- _What you should do_:
In the records below, the line with "(** [shift_func]; the" opens the range and the line with "(** ** Privileged instructions *)" closes it; print that range exactly and nothing else.

------ Task material ------

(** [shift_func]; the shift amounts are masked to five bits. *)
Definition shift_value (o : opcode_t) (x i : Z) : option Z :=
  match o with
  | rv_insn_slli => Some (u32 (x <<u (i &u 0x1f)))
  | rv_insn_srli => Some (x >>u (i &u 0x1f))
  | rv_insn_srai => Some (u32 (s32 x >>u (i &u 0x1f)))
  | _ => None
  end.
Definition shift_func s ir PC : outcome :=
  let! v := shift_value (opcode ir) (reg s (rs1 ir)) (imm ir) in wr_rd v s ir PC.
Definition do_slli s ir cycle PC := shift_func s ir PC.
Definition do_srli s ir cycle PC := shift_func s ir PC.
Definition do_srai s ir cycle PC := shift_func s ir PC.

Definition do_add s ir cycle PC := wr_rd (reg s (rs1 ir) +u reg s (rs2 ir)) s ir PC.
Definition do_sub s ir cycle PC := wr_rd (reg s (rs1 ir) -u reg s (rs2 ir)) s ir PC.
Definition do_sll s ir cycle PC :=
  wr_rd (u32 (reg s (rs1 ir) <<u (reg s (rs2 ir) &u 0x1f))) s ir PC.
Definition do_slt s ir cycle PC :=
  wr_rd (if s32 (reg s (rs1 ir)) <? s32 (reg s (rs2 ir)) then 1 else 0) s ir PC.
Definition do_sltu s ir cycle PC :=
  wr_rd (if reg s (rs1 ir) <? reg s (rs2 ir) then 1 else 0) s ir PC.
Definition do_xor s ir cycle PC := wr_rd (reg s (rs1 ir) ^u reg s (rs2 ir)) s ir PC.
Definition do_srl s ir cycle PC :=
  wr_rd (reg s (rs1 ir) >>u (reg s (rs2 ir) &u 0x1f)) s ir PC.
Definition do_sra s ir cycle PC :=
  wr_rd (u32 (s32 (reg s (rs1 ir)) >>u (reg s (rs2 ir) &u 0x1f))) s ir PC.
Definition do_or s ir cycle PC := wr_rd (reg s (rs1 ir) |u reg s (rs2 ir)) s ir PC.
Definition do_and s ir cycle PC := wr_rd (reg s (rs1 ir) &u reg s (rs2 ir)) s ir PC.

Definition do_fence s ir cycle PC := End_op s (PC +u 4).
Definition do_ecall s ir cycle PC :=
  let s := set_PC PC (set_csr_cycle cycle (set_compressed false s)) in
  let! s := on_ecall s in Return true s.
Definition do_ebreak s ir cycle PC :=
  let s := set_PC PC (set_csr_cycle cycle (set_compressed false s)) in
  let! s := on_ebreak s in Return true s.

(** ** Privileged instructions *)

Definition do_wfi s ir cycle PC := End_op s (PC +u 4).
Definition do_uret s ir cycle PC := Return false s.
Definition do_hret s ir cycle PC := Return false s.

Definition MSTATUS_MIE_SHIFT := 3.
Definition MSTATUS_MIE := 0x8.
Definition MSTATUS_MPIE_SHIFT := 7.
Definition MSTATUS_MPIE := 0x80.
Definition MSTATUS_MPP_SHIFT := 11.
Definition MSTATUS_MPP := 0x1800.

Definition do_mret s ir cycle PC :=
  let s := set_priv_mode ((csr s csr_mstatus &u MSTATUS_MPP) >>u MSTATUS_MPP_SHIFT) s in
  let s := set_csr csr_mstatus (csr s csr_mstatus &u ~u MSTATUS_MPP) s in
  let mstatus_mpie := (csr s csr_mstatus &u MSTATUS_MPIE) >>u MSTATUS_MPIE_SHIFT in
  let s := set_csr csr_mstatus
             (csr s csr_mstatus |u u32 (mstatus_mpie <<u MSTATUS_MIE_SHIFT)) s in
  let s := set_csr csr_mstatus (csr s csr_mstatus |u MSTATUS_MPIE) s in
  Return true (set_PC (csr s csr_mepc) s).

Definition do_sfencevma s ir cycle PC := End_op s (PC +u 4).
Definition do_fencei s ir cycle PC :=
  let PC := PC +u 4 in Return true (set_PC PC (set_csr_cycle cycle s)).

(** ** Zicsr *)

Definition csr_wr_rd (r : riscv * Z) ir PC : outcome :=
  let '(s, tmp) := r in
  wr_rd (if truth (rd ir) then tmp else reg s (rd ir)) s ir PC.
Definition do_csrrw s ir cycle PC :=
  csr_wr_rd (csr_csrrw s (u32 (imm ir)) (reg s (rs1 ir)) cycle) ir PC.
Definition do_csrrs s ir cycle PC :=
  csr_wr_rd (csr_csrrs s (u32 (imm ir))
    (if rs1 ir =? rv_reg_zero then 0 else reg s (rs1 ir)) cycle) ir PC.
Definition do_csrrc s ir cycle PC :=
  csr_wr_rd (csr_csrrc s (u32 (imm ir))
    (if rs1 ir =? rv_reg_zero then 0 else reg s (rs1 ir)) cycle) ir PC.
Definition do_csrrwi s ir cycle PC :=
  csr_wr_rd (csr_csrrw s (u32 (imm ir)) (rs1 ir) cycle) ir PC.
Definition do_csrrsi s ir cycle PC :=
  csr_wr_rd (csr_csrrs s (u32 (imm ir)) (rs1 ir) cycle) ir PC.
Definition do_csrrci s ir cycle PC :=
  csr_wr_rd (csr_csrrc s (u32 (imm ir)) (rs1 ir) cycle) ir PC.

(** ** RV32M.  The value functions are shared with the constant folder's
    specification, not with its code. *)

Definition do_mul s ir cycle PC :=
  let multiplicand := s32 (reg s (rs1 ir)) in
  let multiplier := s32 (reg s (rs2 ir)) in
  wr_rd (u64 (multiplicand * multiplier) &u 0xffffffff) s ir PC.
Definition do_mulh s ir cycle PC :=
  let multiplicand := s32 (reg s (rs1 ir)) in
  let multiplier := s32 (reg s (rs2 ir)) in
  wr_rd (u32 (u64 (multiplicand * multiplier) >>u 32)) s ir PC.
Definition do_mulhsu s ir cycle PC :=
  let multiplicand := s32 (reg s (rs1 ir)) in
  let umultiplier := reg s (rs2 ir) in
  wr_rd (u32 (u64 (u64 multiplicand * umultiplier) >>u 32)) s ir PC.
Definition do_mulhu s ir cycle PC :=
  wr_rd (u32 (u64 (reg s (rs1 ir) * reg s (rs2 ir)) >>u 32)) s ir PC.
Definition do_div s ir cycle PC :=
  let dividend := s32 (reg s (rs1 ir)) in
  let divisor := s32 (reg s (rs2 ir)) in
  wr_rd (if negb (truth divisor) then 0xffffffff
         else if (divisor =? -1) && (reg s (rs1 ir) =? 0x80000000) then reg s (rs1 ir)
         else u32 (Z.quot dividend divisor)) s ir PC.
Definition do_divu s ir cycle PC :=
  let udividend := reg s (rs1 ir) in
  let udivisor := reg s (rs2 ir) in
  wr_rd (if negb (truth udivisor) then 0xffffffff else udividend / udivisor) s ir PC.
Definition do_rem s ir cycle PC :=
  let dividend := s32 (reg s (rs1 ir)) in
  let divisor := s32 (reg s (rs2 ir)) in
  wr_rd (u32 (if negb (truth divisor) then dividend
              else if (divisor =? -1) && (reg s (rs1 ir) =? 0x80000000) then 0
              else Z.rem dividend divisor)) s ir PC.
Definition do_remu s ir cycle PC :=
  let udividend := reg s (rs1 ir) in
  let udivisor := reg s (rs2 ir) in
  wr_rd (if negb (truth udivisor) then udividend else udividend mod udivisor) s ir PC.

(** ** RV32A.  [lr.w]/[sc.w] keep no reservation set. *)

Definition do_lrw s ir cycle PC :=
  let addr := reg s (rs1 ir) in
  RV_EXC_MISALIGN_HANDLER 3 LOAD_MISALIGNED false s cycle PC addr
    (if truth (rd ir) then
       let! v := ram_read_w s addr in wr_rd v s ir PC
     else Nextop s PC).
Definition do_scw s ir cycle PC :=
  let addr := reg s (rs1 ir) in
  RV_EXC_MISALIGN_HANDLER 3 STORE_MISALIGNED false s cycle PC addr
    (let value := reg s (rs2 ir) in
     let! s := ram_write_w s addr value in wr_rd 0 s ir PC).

------
------ Task material ------

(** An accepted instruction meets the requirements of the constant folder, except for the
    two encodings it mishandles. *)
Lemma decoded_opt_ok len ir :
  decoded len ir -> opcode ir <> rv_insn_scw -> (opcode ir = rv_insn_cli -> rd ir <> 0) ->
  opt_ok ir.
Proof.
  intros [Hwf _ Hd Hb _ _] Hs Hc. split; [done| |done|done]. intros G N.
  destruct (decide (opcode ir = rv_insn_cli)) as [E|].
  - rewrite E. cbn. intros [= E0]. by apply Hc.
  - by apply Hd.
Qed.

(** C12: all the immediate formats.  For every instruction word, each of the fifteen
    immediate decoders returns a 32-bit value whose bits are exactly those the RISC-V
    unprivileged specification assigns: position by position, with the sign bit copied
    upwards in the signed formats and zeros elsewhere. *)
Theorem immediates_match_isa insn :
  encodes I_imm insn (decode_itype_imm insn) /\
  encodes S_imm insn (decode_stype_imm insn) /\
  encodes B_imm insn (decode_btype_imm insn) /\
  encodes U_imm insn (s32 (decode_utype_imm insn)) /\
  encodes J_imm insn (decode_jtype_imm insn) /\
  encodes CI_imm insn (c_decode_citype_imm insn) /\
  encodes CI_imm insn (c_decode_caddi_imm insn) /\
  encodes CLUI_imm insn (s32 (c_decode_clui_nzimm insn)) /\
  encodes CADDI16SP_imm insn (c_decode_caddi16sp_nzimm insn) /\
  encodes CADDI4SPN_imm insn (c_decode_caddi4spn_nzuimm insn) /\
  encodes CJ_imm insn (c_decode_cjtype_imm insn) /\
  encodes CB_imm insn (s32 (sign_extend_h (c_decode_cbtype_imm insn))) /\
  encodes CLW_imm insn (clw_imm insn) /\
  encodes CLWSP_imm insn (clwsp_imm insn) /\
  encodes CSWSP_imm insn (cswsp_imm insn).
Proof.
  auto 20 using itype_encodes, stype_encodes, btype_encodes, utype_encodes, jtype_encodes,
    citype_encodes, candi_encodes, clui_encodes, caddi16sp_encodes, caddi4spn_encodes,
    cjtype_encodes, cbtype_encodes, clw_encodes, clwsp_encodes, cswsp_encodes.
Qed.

------

- _Reply_:
(** [shift_func]; the shift amounts are masked to five bits. *)
Definition shift_value (o : opcode_t) (x i : Z) : option Z :=
  match o with
  | rv_insn_slli => Some (u32 (x <<u (i &u 0x1f)))
  | rv_insn_srli => Some (x >>u (i &u 0x1f))
  | rv_insn_srai => Some (u32 (s32 x >>u (i &u 0x1f)))
  | _ => None
  end.
Definition shift_func s ir PC : outcome :=
  let! v := shift_value (opcode ir) (reg s (rs1 ir)) (imm ir) in wr_rd v s ir PC.
Definition do_slli s ir cycle PC := shift_func s ir PC.
Definition do_srli s ir cycle PC := shift_func s ir PC.
Definition do_srai s ir cycle PC := shift_func s ir PC.

Definition do_add s ir cycle PC := wr_rd (reg s (rs1 ir) +u reg s (rs2 ir)) s ir PC.
Definition do_sub s ir cycle PC := wr_rd (reg s (rs1 ir) -u reg s (rs2 ir)) s ir PC.
Definition do_sll s ir cycle PC :=
  wr_rd (u32 (reg s (rs1 ir) <<u (reg s (rs2 ir) &u 0x1f))) s ir PC.
Definition do_slt s ir cycle PC :=
  wr_rd (if s32 (reg s (rs1 ir)) <? s32 (reg s (rs2 ir)) then 1 else 0) s ir PC.
Definition do_sltu s ir cycle PC :=
  wr_rd (if reg s (rs1 ir) <? reg s (rs2 ir) then 1 else 0) s ir PC.
Definition do_xor s ir cycle PC := wr_rd (reg s (rs1 ir) ^u reg s (rs2 ir)) s ir PC.
Definition do_srl s ir cycle PC :=
  wr_rd (reg s (rs1 ir) >>u (reg s (rs2 ir) &u 0x1f)) s ir PC.
Definition do_sra s ir cycle PC :=
  wr_rd (u32 (s32 (reg s (rs1 ir)) >>u (reg s (rs2 ir) &u 0x1f))) s ir PC.
Definition do_or s ir cycle PC := wr_rd (reg s (rs1 ir) |u reg s (rs2 ir)) s ir PC.
Definition do_and s ir cycle PC := wr_rd (reg s (rs1 ir) &u reg s (rs2 ir)) s ir PC.

Definition do_fence s ir cycle PC := End_op s (PC +u 4).
Definition do_ecall s ir cycle PC :=
  let s := set_PC PC (set_csr_cycle cycle (set_compressed false s)) in
  let! s := on_ecall s in Return true s.
Definition do_ebreak s ir cycle PC :=
  let s := set_PC PC (set_csr_cycle cycle (set_compressed false s)) in
  let! s := on_ebreak s in Return true s.

(** ** Privileged instructions *)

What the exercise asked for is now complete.